He soon became a nationally known expert and pioneer in American bonsai.
He had a way of infusing this venerable Oriental art with his own distinctive
brand of American inventiveness. He added live waterfalls to rock
plantings; found a handy way of making saikei containers from picture frames,
peg board and acrylic paint; and forced rocks to stand how and where he wanted them
by anchoring them in a container with a commercial product called "Bonsal." He
described these techniques in at least three articles in the ABS
Bonsai Journal and the end results were exhibited at
two annual ABS symposiums.
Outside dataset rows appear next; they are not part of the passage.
(** * Task intelligence heuristics of the task-manager backend

    A shallow embedding of [src/controllers/aiController.ts]: the four
    generators (priority scorer, time estimator, assignee ranker, task
    decomposer), the request handlers that persist each result in the
    [ai_suggestions] table, and the properties the specification states
    about them.

    Numbers.  A JavaScript [Number] is an IEEE-754 binary64 value.  Wherever
    the source computes with fractions (elapsed days, hour estimates,
    confidences, [Math.random]) the model uses Rocq's primitive binary64
    floats, so the arithmetic is the source's bit for bit.  Scores built
    only from small integer constants and integer counts are kept in [Z].

    Strings.  A string is a [string] of 8-bit characters; [toLowerCase]
    acts on the ASCII letters. *)

From Stdlib Require Import ZArith List String Ascii Bool Lia DecimalString.
From Stdlib Require Import Floats.PrimFloat Floats.FloatOps Floats.SpecFloat.
From Stdlib Require Floats.FloatAxioms.
From Stdlib Require Import Sorting.Sorted Sorting.Permutation.
Import ListNotations.

Local Open Scope string_scope.
Local Open Scope list_scope.
Local Open Scope Z_scope.

Set Warnings "-inexact-float".

(* ================================================================== *)
(** * JavaScript primitives used by the controller *)
(* ================================================================== *)

Module JS.

(** ** Strings *)

Definition is_upper (c : ascii) : bool :=
  let n := nat_of_ascii c in ((65 <=? n) && (n <=? 90))%nat.

Definition lower_char (c : ascii) : ascii :=
  if is_upper c then ascii_of_nat (nat_of_ascii c + 32) else c.

(** [s.toLowerCase()] *)
Fixpoint toLowerCase (s : string) : string :=
  match s with
  | EmptyString => EmptyString
  | String c s' => String (lower_char c) (toLowerCase s')
  end.

(** [s.includes(sub)]: [sub] occurs in [s] at some position. *)
Fixpoint includes (s sub : string) : bool :=
  match s with
  | EmptyString => prefix sub EmptyString
  | String _ s' => prefix sub s || includes s' sub
  end.

(** [s.split(' ')]: the maximal runs between single spaces; never empty. *)
Fixpoint split_space (s : string) : list string :=
  match s with
  | EmptyString => [EmptyString]
  | String c s' =>
      if Ascii.eqb c " "%char then EmptyString :: split_space s'
      else match split_space s' with
           | t :: ts => String c t :: ts
           | [] => [String c EmptyString]
           end
  end.

(** [xs.join(sep)] *)
Definition join (sep : string) (xs : list string) : string :=
  String.concat sep xs.

(** A value that is a string or [undefined] (an omitted request field).
    String concatenation turns [undefined] into the text "undefined". *)
Definition to_string (v : option string) : string :=
  match v with
  | Some s => s
  | None => "undefined"
  end.

(** Truthiness of a string-or-undefined: the empty string and
    [undefined] are falsy. *)
Definition truthy (v : option string) : bool :=
  match v with
  | Some s => negb (s =? "")%string
  | None => false
  end.

(** The specification's word for [includes]: an occurrence. *)
Definition Substring (sub s : string) : Prop :=
  exists pre post, s = (pre ++ sub ++ post)%string.

(** ** Numbers *)

(** The binary64 value nearest to an integer (ties to even): the value a
    [Number] holds for it.  Exact below 2^53 in magnitude. *)
Definition of_Z (z : Z) : float :=
  SF2Prim (binary_normalize prec emax z 0 false).

(** The integer part towards minus infinity of a finite float [m * 2^e]. *)
Definition floor_Z (s : bool) (m : positive) (e : Z) : Z :=
  let n := if s then Z.neg m else Z.pos m in
  if (0 <=? e)%Z then Z.shiftl n e else Z.shiftr n (- e).

(** [Math.floor]: zeros, infinities and NaN are returned as they are. *)
Definition Math_floor (x : float) : float :=
  match Prim2SF x with
  | S754_finite s m e => of_Z (floor_Z s m e)
  | _ => x
  end.

(** [Math.round]: the nearest integer, a tie going towards plus infinity;
    a negative argument that rounds to zero gives minus zero. *)
Definition Math_round (x : float) : float :=
  match Prim2SF x with
  | S754_finite s m e =>
      if (0 <=? e)%Z then x
      else
        let n := if s then Z.neg m else Z.pos m in
        let r := Z.shiftr (2 * n + Z.shiftl 1 (- e)) (- e + 1) in
        if (r =? 0)%Z && s then (-0)%float else of_Z r
  | _ => x
  end.

(** [xs.length] as a [Number]. *)
Definition length_number {A : Type} (xs : list A) : float :=
  of_Z (Z.of_nat (List.length xs)).

(** [Math.min] and [Math.max] on integer-valued scores. *)
Definition Math_min (a b : Z) : Z := Z.min a b.
Definition Math_max (a b : Z) : Z := Z.max a b.

(** The index an integral float denotes in [xs[i]]; anything else
    ([NaN], a negative or fractional value) reads [undefined]. *)
Definition index_of (x : float) : option nat :=
  match Prim2SF x with
  | S754_zero _ => Some 0%nat
  | S754_finite false m e =>
      if (0 <=? e)%Z then Some (Z.to_nat (Z.shiftl (Z.pos m) e))
      else if (Z.shiftl (Z.shiftr (Z.pos m) (- e)) (- e) =? Z.pos m)%Z
           then Some (Z.to_nat (Z.shiftr (Z.pos m) (- e)))
           else None
  | _ => None
  end.

(** ** Objects used as lookup tables *)

(** The property names every object literal inherits from
    [Object.prototype]: looking one of them up finds a function (or, for
    [__proto__], the prototype object), not [undefined]. *)
Definition object_prototype_keys : list string :=
  ["constructor"; "__proto__"; "hasOwnProperty"; "isPrototypeOf";
   "propertyIsEnumerable"; "toLocaleString"; "toString"; "valueOf";
   "__defineGetter__"; "__defineSetter__"; "__lookupGetter__"; "__lookupSetter__"].

Definition inherited_key (key : string) : bool :=
  existsb (String.eqb key) object_prototype_keys.

(** The own property [key] of an object literal. *)
Definition own_property {A : Type} (table : list (string * A)) (key : string) : option A :=
  option_map snd (find (fun kv => (fst kv =? key)%string) table).

(** [v || fallback] for a string-or-undefined [v]. *)
Definition or_else (v : option string) (fallback : string) : string :=
  if truthy v then to_string v else fallback.

(** [xs[i]] for an index computed in floating point. *)
Definition at_index {A : Type} (xs : list A) (i : float) : option A :=
  match index_of i with
  | Some n => nth_error xs n
  | None => None
  end.

(** The decimal text of an integer, as a template literal prints it. *)
Definition decimal (z : Z) : string :=
  DecimalString.NilZero.string_of_int (Z.to_int z).

End JS.

(* ================================================================== *)
(** * Priority scorer: [calculatePrioritySuggestion] *)
(* ================================================================== *)

Module Priority.
Import JS.

Definition urgentKeywords : list string :=
  ["urgent"; "critical"; "emergency"; "asap"; "immediately"; "bug"; "error"; "broken"].
Definition highKeywords : list string :=
  ["important"; "major"; "significant"; "deadline"; "client"; "production"].
Definition lowKeywords : list string :=
  ["nice to have"; "enhancement"; "minor"; "cosmetic"; "cleanup"].

(** A row of the [projects] table, as far as the scorer reads it. *)
Record Project := { project_status : string }.

Record Factors := {
  keywordAnalysis : string;
  dueDateProximity : string;
  projectContextFactor : string
}.

Record Suggestion := {
  priority : string;
  confidence : float;
  score : Z;
  reasoning : list string;
  factors : Factors
}.
(** * Vinnodrive: storage accounting and folder hierarchy engine

    A shallow embedding of the tRPC storage router
    (packages/api/src/routers/storage/storage.ts, together with the
    [moveFolder] procedure of its later revision) over the relational
    schema of packages/db (tables [files], [folders], [user_assets],
    [user_quotas], [rate_limit_windows]) and the S3 bucket.

    Tables are lists of rows in insertion order; [findFirst] is [find],
    [findMany] is [filter], [update ... where] is [map], [delete ... where]
    is [filter] on the negated condition.  Primary keys and the foreign keys
    declared in the schema are checked where the statements run, and a
    violation surfaces as INTERNAL_SERVER_ERROR.  Timestamps are
    milliseconds ([Z]); the clock reading and the uuids drawn by
    [crypto.randomUUID()] are arguments of the procedures.  The columns no
    modelled procedure reads (createdAt, updatedAt, isPublic,
    publicShareId, downloadCount) are left out of the rows; the sharing
    columns and [updatedAt], which every UPDATE rewrites, are carried by
    the rows of the parts on sharing and on trash and restore.  Procedures run
    one at a time; the recursive walks over the folder tree take fuel, and
    running out of it stands for a call that never returns. *)

From Stdlib Require Import ZArith List String Bool Lia Arith PeanoNat.
From Stdlib Require Import Sorting.Sorted Sorting.Permutation.
Import ListNotations.

Local Open Scope Z_scope.

Set Implicit Arguments.
(** The file has the shape the extraction writes: the compositions of each
    paper, and the properties of each composition, are lists of
    dictionaries (or absent). *)
Definition well_shaped (papers : list (odict pyval)) : Prop :=
  forall paper, paper ∈ papers ->
    exists comps, compositions_in paper = Some comps
      /\ forall comp, comp ∈ comps -> is_Some (properties_in comp).

(** A file with one paper, one composition and two properties. *)
Definition sample_paper : odict pyval :=
  [("doi", PStr "10.1039/x");
   ("compositions",
    PList [PDict [("composition", PStr "PMMA");
                  ("properties_of_composition",
                   PList [PDict [("property_name", PStr "glass transition temperature");
                                 ("value", PStr "105"); ("unit", PStr "C")];
                          PDict [("property_name", PStr "molar mass")]])]])].

Definition sample_row : odict pyval :=
  (pick PAPER_KEYS sample_paper
   ++ pick COMPOSITION_KEYS [("composition", PStr "PMMA")]
   ++ pick PROPERTY_KEYS [("property_name", PStr "molar mass")])%list.

(** * Properties *)

(** ** Characters and strings *)

(** Closed decidable facts about sets and maps, by evaluation. *)
Ltac decide_by_evaluation :=
  apply (bool_decide_unpack _); vm_compute; exact I.

Ltac by_cases_on_char c :=
  destruct c as [[] [] [] [] [] [] [] []]; vm_compute; reflexivity.

Lemma char_lower_idem (c : ascii) : Char.lower (Char.lower c) = Char.lower c.
Proof. by_cases_on_char c. Qed.

Lemma char_space_lower (c : ascii) : Char.is_space (Char.lower c) = Char.is_space c.
Proof. by_cases_on_char c. Qed.

Lemma char_stop_not_space (c : ascii) : Char.is_stop c = true -> Char.is_space c = false.
Proof. destruct c as [[] [] [] [] [] [] [] []]; vm_compute; congruence. Qed.
Lemma NewStore_ok (catalog : list Device) (h : heap) :
  (forall d, d ∈ catalog -> is_Some (contents h (State d))) ->
  exists s h',
    NewStore catalog h = Some (s, h')
    /\ h ⊆ h' /\ store_wf s h'
    /\ order s = ID <$> catalog
    /\ (forall id, id ∉ ID <$> catalog -> devices s !! id = None)
    /\ (forall id, id ∈ ID <$> catalog ->
          exists d d', d ∈ catalog /\ ID d = id /\ devices s !! id = Some d'
                       /\ loaded_from h h' d d').
Proof.
  intros Hcat.
  destruct (NewStore_loop catalog _ h (store_wf_empty h) Hcat)
    as (s & h' & Hrun & Hsub & Hwf & Hord & Hout & Hin).
  exists s, h'. split; [exact Hrun|]. split; [done|]. split; [done|].
  split; [done|]. split; [|done].
  intros id Hid. now rewrite (Hout id Hid).
Qed.

(** *** [loadDevices] *)

Lemma missing_field_test (d : Device) :
  (String.eqb (ID d) "" || String.eqb (Name d) "" || String.eqb (Kind d) "") = false
  <-> fields_present d.
Proof.
  unfold fields_present. rewrite !orb_false_iff, !String.eqb_neq. tauto.
Qed.

Lemma ensure_state_ok (h : heap) (d : Device) :
  exists d' h',
    match State d with
    | None => do l <- alloc (OMap ∅); ret (with_State d (Some l))
    | Some _ => ret d
    end h = Some (d', h')
    /\ h ⊆ h' /\ loaded_from h h' d d'.
Proof.
  destruct (State d) as [l|] eqn:Hst.
  - exists d, h. split; [done|]. split; [done|]. split; [done|].
    intros m. unfold table. now rewrite Hst.
  - exists (with_State d (Some (fresh (dom h)))), (<[fresh (dom h) := OMap ∅]> h).
    split; [reflexivity|]. split; [apply alloc_extends|]. split; [done|].
    intros m. rewrite Hst. intros [= <-]. rewrite table_with_State. unfold contents.
    rewrite lookup_insert_eq. reflexivity.
Qed.
(* ===== verification/_CoqProject ===== *)
-Q . S2P
Prelude.v
Strings.v
SiteConfig.v
Sidebar.v
Deploy.v
SiteWf.v
SiteProps.v
Profile.v
Template.v
Memo.v
Schema.v
Request.v
Engine.v
(* ===== verification/Sidebar.v ===== *)
(** * The link sequence of a sidebar

    The configuration gives the sidebar as groups of links.  The invariant
    of [SiteWf] speaks of the links of all groups together: the sequence of
    links in the order of the file, and the slugs and labels along it.
    These are defined here over any sidebar of the configuration's shape,
    with the lemmas that relate the sequence to the groups. *)

From S2P Require Import Prelude SiteConfig.
From stdpp Require Import options.

Implicit Types (sb : list SidebarGroup) (g : SidebarGroup) (l : SidebarLink).
Implicit Types (s : string).

(** ** Definitions *)

(** The links in the order of the file: the items of the groups,
    concatenated. *)
Definition sidebar_links sb : list SidebarLink := g ← sb; items g.

Definition group_slugs g : list string := slug <$> items g.

Definition sidebar_slugs sb : list string := slug <$> sidebar_links sb.

Definition sidebar_labels sb : list string := label <$> sidebar_links sb.

(** ** The link sequence *)

Lemma sidebar_links_cons g sb : sidebar_links (g :: sb) = items g ++ sidebar_links sb.
Proof. reflexivity. Qed.

Lemma sidebar_slugs_cons g sb :
  sidebar_slugs (g :: sb) = group_slugs g ++ sidebar_slugs sb.
Proof. unfold sidebar_slugs. by rewrite sidebar_links_cons, fmap_app. Qed.

Lemma elem_of_sidebar_links l sb :
  l ∈ sidebar_links sb ↔ ∃ g, g ∈ sb ∧ l ∈ items g.
Proof. unfold sidebar_links. rewrite list_elem_of_bind. naive_solver. Qed.

Lemma elem_of_sidebar_slugs s sb :
  s ∈ sidebar_slugs sb ↔ ∃ g, g ∈ sb ∧ s ∈ group_slugs g.
Proof.
  unfold sidebar_slugs, group_slugs. rewrite list_elem_of_fmap.
  setoid_rewrite elem_of_sidebar_links. setoid_rewrite list_elem_of_fmap.
  naive_solver.
Qed.

(** Distinct slugs over the whole sidebar means distinct slugs in every group
    and no slug shared by two groups. *)
Lemma sidebar_slugs_NoDup_cons g sb :
  NoDup (sidebar_slugs (g :: sb)) ↔
  NoDup (group_slugs g) ∧ (∀ s, s ∈ group_slugs g → s ∉ sidebar_slugs sb) ∧
  NoDup (sidebar_slugs sb).
Proof. rewrite sidebar_slugs_cons. apply NoDup_app. Qed.

Lemma elem_of_sidebar_labels s sb :
  s ∈ sidebar_labels sb ↔ ∃ g l, g ∈ sb ∧ l ∈ items g ∧ label l = s.
Proof.
  unfold sidebar_labels. rewrite list_elem_of_fmap.
  setoid_rewrite elem_of_sidebar_links. naive_solver.
Qed.
(* ===== verification/Deploy.v ===== *)
(** * The deployment target

    How the fields [site] and [base] of the configuration and the link to
    the repository name one GitHub Pages project, and the host an address
    is on.

    The GitHub Pages naming scheme ([https://OWNER.github.io] with base
    [/REPO] for the repository [https://github.com/OWNER/REPO]) and the slug
    [index] of the home page are conventions of the host and of the site
    generator.  They are stated here as definitions; the lemmas hold for
    every configuration, and [SiteProps] evaluates the definitions on the
    configuration of the repository. *)

From S2P Require Import Prelude Strings SiteConfig.
From stdpp Require Import options.

Implicit Types (c : AstroConfig) (b s o r : string).

(** The slug of the home page. *)
Definition home_slug : string := "index".

(** ** The deployment target *)

Definition pages_site o : string := "https://" +:+ o +:+ ".github.io".
Definition project_base r : string := "/" +:+ r.
Definition repo_url o r : string := "https://github.com/" +:+ o +:+ "/" +:+ r.

(** The owner a [site] address names, when it is a GitHub Pages address. *)
Definition pages_owner (site : string) : option string :=
  strip_prefix "https://" site ≫= strip_suffix ".github.io".

(** The repository a [base] path names. *)
Definition base_repo b : option string := strip_prefix "/" b.

(** The owner and repository a configuration deploys to. *)
Definition deploy_target c : option (string * string) :=
  o ← pages_owner (site c); r ← base_repo (base c); Some (o, r).

(** The host of an https address: what stands between the scheme and the
    first slash. *)
Definition url_host (url : string) : option string :=
  rest ← strip_prefix "https://" url; head (split_on "/" rest).

(** ** The deployment target: lemmas *)

Lemma pages_owner_Some site o : pages_owner site = Some o ↔ site = pages_site o.
Proof.
  unfold pages_owner, pages_site. rewrite bind_Some.
  setoid_rewrite strip_prefix_Some. setoid_rewrite strip_suffix_Some.
  split; [by intros (r & -> & ->) | intros ->; eauto].
Qed.

Lemma base_repo_Some b r : base_repo b = Some r ↔ b = project_base r.
Proof. apply strip_prefix_Some. Qed.

Lemma deploy_target_Some c o r :
  deploy_target c = Some (o, r) ↔
  site c = pages_site o ∧ base c = project_base r.
Proof.
  unfold deploy_target. split.
  - intros (o' & Ho & (r' & Hr & ?)%bind_Some)%bind_Some. simplify_eq.
    split; [by apply pages_owner_Some | by apply base_repo_Some].
  - intros [Hs%pages_owner_Some Hb%base_repo_Some].
    rewrite Hs. simpl. by rewrite Hb.
Qed.

(** Reading the target back from the addresses built for it. *)
Lemma pages_owner_pages_site o : pages_owner (pages_site o) = Some o.
Proof. by apply pages_owner_Some. Qed.

Lemma base_repo_project_base r : base_repo (project_base r) = Some r.
Proof. by apply base_repo_Some. Qed.

(** ** Hosts *)

Lemma url_host_app h p :
  "/"%char ∉ chars h → url_host ("https://" +:+ h +:+ "/" +:+ p) = Some h.
Proof.
  intros Hh. unfold url_host. rewrite strip_prefix_app. simpl.
  change (h +:+ "/" +:+ p) with (h +:+ String "/" p).
  by rewrite split_on_app_sep.
Qed.

(** The address of a repository is on the host of GitHub. *)
Lemma url_host_repo_url o r : url_host (repo_url o r) = Some "github.com".
Proof.
  unfold repo_url.
  change ("https://github.com/" +:+ o +:+ "/" +:+ r)
    with ("https://" +:+ "github.com" +:+ "/" +:+ (o +:+ "/" +:+ r)).
  apply url_host_app. by_compute.
Qed.

#[export] Hint Rewrite pages_owner_pages_site base_repo_project_base
  url_host_repo_url : site.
He was a director of the American Bonsai
Society, and a past president of both the Bonsai Society of the Carolinas
and the North Carolina Paraplegic Society. He loved bonsai and its
challenge, and he loved to share his enormous reservoir of knowledge and
enthusiasm. He believed that a bonsai collection had great therapeutic
value, and bonsai in the area was called "Brunsai -- an irascible spirit
in a rolling container." He was equally generous with his bonsai,
often giving fine specimens to a friend or an unknown novice. He
was said to have developed and given away more bonsai in his last several
years than most people will ever own. At the time of his passing
he had probably brought home more ribbons from bonsai shows than anyone
in the Southeast. He was vice-chairman of the ABS '71 Norfolk Symposium.)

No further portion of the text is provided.